Your task:
From the listing below, copy only the lines running from the line that contains "else Raise (Exn" to the line that contains "come in single quotes, and integers. *)", both included.

Provided entries:
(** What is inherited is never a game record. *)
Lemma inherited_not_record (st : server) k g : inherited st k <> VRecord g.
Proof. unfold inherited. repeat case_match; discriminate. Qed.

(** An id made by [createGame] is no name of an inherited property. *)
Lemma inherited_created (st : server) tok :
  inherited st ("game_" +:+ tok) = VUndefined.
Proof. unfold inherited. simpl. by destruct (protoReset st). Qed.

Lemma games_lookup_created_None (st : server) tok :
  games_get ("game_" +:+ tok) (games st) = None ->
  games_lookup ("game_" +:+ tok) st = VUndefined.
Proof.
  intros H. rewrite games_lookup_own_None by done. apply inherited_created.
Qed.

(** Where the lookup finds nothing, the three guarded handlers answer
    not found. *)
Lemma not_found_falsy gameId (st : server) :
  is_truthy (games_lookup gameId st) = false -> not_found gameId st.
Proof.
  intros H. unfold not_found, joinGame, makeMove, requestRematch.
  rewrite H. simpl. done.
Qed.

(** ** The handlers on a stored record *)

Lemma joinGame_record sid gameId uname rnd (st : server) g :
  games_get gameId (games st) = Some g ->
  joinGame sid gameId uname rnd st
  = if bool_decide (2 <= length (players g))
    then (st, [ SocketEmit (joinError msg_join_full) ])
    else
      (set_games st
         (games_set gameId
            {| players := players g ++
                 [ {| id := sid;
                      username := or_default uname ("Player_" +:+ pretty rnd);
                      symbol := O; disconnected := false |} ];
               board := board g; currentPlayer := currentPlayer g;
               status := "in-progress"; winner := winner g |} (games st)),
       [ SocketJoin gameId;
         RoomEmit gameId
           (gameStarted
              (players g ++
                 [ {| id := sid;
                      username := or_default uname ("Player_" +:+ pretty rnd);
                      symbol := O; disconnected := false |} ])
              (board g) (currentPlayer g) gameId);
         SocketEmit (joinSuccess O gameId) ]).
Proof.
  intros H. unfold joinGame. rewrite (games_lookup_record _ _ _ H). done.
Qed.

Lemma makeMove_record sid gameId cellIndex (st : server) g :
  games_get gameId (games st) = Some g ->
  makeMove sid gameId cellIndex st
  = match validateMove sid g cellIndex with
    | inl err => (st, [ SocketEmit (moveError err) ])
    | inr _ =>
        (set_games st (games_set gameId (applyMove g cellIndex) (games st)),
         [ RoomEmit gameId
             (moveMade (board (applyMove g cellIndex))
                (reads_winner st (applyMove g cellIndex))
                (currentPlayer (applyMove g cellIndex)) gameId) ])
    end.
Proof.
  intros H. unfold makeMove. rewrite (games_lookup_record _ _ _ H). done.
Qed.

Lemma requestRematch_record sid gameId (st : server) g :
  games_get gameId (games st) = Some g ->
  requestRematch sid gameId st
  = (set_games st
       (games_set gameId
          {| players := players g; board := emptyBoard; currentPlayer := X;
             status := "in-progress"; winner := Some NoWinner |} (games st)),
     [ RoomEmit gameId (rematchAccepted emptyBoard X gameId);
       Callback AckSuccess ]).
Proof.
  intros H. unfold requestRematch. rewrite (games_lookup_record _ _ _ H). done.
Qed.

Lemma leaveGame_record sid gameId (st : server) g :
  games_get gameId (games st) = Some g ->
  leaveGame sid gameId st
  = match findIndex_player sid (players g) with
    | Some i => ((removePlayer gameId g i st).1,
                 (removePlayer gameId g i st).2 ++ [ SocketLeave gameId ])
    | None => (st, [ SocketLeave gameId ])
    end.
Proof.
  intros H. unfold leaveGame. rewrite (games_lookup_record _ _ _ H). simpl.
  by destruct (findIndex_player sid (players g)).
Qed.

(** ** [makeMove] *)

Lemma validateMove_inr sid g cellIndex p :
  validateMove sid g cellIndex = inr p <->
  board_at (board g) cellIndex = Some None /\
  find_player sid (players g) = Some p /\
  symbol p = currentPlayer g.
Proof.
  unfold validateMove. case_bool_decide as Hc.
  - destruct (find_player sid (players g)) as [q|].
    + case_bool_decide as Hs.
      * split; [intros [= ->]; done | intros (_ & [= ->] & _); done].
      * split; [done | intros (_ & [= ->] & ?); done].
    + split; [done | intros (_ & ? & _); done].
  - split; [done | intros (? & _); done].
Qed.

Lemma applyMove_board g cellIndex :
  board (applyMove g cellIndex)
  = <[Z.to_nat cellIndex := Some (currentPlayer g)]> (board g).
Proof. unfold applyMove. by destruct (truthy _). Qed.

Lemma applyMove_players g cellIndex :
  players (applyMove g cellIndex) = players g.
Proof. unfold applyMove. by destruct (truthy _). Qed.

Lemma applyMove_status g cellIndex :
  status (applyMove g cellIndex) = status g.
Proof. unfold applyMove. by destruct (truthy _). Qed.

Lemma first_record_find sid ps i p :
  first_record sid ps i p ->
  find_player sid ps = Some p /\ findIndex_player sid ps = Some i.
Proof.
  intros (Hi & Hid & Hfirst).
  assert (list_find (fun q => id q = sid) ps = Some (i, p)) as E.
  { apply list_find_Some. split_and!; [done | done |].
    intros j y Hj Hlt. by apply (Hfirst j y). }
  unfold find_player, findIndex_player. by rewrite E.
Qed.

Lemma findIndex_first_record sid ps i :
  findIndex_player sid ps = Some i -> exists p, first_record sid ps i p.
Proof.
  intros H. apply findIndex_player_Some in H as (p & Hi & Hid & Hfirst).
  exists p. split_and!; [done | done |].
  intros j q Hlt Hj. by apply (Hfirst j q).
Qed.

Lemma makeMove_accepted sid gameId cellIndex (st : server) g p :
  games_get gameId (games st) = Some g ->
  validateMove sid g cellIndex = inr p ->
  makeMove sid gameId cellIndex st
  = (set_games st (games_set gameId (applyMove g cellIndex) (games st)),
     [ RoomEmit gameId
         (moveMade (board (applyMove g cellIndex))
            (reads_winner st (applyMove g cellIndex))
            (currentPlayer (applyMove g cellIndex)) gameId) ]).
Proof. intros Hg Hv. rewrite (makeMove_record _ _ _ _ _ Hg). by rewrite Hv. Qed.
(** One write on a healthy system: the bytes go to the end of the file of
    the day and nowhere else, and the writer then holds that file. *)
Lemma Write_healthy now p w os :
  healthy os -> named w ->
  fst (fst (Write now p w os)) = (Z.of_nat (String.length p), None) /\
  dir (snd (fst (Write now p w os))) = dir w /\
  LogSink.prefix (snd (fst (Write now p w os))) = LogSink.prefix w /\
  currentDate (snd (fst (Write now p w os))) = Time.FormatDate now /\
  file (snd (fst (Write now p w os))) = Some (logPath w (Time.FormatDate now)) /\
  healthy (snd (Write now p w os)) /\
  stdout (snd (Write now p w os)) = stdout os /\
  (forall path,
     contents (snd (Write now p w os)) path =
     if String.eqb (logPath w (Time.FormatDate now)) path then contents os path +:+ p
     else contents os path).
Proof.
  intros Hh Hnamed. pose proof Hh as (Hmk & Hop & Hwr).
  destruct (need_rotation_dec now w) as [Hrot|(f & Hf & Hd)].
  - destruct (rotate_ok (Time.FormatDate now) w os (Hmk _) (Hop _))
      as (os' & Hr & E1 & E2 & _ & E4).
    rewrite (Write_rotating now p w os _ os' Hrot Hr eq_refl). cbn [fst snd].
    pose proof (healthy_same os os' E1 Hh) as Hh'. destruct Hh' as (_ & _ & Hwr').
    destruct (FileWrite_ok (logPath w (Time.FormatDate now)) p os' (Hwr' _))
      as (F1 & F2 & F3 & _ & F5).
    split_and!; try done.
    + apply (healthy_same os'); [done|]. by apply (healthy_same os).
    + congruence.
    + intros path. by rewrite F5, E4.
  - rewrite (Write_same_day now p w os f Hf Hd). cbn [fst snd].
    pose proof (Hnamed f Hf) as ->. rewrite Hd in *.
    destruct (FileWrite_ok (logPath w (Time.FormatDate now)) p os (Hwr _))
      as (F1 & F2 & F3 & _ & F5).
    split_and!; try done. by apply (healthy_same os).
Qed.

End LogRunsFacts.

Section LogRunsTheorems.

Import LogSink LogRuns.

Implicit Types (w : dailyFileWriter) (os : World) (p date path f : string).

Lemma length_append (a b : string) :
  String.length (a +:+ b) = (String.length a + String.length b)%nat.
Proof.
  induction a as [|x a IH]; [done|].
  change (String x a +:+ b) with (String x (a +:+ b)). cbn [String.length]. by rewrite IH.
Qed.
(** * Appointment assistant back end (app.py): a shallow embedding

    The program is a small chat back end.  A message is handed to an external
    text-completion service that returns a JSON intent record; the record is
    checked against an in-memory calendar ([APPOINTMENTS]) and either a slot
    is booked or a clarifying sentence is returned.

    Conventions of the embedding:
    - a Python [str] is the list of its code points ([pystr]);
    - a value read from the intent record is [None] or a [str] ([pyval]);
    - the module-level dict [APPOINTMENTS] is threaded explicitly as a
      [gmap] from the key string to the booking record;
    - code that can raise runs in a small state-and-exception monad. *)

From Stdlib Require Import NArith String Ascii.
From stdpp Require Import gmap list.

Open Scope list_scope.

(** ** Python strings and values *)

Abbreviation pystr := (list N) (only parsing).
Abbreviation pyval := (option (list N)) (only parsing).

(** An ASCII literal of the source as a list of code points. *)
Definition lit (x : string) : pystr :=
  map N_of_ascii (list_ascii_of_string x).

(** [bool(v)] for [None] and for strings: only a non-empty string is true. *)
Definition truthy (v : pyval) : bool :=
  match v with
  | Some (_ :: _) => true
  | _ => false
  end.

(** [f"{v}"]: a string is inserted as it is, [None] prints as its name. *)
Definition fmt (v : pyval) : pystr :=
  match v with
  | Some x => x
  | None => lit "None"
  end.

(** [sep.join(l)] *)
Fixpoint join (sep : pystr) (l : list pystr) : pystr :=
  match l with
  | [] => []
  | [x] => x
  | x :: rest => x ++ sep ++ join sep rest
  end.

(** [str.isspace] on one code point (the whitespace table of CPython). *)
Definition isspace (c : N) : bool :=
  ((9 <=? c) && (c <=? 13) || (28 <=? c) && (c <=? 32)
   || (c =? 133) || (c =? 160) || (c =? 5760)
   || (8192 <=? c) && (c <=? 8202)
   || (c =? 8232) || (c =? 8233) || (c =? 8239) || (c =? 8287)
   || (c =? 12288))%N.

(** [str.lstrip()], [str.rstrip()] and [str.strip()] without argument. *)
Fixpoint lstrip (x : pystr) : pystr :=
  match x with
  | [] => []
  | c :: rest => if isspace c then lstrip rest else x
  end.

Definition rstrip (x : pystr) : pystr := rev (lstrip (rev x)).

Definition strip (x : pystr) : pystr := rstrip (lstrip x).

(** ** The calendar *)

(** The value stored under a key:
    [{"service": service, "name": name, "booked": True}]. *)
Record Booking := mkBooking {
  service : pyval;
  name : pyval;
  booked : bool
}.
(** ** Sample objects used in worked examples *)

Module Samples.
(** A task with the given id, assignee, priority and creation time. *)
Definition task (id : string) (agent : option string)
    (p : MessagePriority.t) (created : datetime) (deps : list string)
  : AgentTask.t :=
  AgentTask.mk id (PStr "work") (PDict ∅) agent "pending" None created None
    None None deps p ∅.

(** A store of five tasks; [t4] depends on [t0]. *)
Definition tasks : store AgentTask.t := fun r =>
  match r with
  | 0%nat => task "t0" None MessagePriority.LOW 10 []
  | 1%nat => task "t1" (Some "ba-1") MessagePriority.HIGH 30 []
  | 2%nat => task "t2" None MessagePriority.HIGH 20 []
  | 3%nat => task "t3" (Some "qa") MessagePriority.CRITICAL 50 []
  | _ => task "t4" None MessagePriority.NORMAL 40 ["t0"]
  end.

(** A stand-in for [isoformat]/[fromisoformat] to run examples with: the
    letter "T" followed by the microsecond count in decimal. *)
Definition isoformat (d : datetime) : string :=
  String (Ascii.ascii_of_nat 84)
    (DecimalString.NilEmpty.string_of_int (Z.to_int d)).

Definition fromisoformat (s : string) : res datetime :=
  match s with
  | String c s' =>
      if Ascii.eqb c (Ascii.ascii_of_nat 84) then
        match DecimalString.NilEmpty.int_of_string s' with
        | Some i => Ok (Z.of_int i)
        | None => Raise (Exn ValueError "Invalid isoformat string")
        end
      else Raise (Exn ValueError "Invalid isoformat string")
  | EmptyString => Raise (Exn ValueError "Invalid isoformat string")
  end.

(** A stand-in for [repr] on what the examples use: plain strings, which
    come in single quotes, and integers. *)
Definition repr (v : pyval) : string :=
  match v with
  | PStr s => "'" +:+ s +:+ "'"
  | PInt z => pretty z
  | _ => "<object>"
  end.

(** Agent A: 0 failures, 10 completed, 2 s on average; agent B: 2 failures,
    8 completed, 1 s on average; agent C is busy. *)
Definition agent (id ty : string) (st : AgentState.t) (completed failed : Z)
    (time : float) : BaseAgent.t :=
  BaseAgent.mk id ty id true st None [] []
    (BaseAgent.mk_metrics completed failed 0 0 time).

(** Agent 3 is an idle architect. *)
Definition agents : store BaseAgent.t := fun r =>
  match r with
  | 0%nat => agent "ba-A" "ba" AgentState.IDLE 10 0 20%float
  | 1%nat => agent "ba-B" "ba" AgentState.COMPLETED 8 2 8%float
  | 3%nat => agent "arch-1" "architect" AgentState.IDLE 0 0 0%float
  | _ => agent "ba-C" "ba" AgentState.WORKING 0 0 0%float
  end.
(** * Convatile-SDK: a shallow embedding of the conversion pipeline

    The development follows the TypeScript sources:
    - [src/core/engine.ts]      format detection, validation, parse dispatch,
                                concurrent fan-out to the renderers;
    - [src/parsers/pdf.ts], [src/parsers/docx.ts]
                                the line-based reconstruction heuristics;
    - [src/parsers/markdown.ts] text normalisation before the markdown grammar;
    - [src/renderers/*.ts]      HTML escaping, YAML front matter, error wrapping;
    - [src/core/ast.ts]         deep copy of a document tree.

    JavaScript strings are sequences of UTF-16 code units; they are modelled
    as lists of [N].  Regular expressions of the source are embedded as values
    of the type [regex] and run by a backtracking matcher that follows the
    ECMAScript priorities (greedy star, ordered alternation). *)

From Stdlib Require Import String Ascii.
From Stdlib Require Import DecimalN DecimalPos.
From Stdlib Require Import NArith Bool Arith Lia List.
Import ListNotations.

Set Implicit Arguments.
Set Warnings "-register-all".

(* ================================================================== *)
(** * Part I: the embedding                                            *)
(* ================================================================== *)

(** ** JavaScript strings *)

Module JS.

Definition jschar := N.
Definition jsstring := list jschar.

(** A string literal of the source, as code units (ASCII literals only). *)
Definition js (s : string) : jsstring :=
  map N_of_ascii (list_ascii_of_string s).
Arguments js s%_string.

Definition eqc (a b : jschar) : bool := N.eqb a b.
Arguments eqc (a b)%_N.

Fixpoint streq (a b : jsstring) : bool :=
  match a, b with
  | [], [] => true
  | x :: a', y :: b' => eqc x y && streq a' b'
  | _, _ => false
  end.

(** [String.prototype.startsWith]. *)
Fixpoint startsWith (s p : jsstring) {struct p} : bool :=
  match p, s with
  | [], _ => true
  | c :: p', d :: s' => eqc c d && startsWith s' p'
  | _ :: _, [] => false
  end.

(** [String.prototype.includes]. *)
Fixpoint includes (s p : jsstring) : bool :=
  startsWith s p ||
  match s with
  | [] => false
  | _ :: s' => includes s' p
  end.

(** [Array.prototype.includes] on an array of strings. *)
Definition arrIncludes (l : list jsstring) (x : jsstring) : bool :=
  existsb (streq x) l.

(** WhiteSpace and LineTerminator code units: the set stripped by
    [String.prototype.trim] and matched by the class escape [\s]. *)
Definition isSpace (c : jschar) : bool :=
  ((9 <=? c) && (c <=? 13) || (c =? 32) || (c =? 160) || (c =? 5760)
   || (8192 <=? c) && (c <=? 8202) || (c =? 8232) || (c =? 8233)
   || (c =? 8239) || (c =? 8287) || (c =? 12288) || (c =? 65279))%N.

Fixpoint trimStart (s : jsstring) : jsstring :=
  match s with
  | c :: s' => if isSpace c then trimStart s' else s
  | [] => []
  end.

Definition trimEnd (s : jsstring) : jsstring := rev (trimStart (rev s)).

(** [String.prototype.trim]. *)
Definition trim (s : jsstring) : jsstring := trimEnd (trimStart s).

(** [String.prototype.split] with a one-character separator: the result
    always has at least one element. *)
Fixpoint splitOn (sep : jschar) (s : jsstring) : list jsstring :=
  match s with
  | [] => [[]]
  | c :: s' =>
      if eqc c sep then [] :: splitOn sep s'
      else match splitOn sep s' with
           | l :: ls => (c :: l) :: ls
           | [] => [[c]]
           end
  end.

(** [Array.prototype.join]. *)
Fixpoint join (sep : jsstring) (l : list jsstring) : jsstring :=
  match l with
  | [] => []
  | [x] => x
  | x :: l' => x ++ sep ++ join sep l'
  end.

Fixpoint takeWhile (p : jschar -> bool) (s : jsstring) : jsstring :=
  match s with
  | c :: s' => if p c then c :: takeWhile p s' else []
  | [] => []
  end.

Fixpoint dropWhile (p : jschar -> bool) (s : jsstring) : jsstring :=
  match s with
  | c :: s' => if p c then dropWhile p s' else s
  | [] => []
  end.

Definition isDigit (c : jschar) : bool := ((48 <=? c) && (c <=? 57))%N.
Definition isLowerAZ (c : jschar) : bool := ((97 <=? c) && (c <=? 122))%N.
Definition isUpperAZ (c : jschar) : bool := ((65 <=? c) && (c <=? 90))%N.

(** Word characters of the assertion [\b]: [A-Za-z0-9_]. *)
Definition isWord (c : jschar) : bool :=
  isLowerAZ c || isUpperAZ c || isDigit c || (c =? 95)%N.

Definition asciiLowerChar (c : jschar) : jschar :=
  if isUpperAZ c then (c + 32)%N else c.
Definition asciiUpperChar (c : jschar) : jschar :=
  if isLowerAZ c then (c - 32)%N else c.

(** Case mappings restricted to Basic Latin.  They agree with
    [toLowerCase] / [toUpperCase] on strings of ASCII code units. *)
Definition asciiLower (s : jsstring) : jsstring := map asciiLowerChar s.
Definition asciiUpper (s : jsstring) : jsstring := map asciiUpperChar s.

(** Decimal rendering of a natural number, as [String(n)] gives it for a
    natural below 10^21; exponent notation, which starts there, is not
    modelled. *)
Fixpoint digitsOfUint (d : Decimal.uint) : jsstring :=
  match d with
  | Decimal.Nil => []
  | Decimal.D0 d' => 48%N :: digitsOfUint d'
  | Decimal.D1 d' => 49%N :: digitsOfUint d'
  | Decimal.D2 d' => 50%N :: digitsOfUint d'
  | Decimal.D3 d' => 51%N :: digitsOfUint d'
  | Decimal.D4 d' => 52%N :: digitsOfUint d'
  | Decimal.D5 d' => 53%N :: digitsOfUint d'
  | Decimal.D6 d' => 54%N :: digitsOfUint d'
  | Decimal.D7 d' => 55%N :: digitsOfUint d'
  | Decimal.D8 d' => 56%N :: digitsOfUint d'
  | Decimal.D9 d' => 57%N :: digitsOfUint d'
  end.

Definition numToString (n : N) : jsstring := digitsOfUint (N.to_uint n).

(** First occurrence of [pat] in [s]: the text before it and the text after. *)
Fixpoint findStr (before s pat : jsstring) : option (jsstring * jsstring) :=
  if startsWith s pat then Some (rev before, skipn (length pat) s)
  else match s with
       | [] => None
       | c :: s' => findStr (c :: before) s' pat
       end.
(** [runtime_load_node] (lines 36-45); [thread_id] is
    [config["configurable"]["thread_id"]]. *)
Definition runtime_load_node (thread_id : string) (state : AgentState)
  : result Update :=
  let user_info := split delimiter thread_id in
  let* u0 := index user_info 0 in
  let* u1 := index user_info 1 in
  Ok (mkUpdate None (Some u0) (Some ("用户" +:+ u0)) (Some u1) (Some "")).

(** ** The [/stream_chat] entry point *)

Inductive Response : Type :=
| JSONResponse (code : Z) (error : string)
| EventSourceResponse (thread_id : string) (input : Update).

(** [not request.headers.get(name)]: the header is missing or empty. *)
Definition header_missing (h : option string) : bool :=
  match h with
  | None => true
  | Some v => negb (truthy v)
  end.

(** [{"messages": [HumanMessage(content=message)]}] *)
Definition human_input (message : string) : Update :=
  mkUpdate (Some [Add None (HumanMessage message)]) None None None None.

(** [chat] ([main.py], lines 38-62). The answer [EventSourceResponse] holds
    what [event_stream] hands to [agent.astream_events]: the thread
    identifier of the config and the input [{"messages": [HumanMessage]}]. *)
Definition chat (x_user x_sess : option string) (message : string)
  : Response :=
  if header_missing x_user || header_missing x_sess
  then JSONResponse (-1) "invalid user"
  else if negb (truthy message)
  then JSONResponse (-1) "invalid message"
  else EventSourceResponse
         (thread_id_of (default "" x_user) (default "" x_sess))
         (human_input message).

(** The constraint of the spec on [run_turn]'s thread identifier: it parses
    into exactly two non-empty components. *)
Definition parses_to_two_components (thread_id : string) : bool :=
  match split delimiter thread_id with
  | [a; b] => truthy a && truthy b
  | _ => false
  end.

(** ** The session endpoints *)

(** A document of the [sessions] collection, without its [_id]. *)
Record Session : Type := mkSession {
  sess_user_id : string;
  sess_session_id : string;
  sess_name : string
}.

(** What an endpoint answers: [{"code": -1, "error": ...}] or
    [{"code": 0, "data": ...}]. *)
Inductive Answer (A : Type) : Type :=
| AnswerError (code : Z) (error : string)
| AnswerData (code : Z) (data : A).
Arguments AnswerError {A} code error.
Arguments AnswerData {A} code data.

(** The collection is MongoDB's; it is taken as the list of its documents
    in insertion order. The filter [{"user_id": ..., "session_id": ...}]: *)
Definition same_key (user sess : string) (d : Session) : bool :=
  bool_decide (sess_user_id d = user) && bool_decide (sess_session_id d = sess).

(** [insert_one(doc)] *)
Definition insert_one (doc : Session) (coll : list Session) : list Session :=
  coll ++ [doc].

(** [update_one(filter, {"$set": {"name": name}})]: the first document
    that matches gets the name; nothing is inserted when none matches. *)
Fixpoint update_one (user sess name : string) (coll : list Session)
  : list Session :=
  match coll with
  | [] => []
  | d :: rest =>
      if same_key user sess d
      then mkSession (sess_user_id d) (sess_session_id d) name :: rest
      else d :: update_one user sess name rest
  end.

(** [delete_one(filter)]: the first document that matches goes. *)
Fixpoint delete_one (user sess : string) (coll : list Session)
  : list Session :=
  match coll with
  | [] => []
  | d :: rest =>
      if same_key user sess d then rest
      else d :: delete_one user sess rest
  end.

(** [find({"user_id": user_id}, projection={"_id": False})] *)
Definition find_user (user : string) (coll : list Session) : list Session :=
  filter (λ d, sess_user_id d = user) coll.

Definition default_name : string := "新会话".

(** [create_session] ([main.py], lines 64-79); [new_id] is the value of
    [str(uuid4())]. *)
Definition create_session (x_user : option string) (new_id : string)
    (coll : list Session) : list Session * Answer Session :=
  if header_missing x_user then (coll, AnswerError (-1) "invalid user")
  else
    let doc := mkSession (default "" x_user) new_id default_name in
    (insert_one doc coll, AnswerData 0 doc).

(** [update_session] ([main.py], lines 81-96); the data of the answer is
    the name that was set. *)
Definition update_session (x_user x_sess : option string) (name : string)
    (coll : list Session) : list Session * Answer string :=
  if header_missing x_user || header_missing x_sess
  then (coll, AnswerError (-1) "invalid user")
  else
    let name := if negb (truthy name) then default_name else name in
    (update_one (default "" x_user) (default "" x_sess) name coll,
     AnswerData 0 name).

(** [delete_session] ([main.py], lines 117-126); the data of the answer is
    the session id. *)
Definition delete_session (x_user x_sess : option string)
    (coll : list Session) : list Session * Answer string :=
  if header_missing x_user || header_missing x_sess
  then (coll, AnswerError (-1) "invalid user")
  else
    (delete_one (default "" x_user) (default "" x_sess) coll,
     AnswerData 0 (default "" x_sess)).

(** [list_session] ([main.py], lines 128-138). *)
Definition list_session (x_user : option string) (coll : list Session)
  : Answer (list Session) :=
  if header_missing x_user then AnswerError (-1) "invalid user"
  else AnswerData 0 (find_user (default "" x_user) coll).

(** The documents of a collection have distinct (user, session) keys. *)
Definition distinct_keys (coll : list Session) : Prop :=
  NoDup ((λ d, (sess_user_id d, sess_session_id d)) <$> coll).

Task output:
      else Raise (Exn ValueError "Invalid isoformat string")
  | EmptyString => Raise (Exn ValueError "Invalid isoformat string")
  end.

(** A stand-in for [repr] on what the examples use: plain strings, which
    come in single quotes, and integers. *)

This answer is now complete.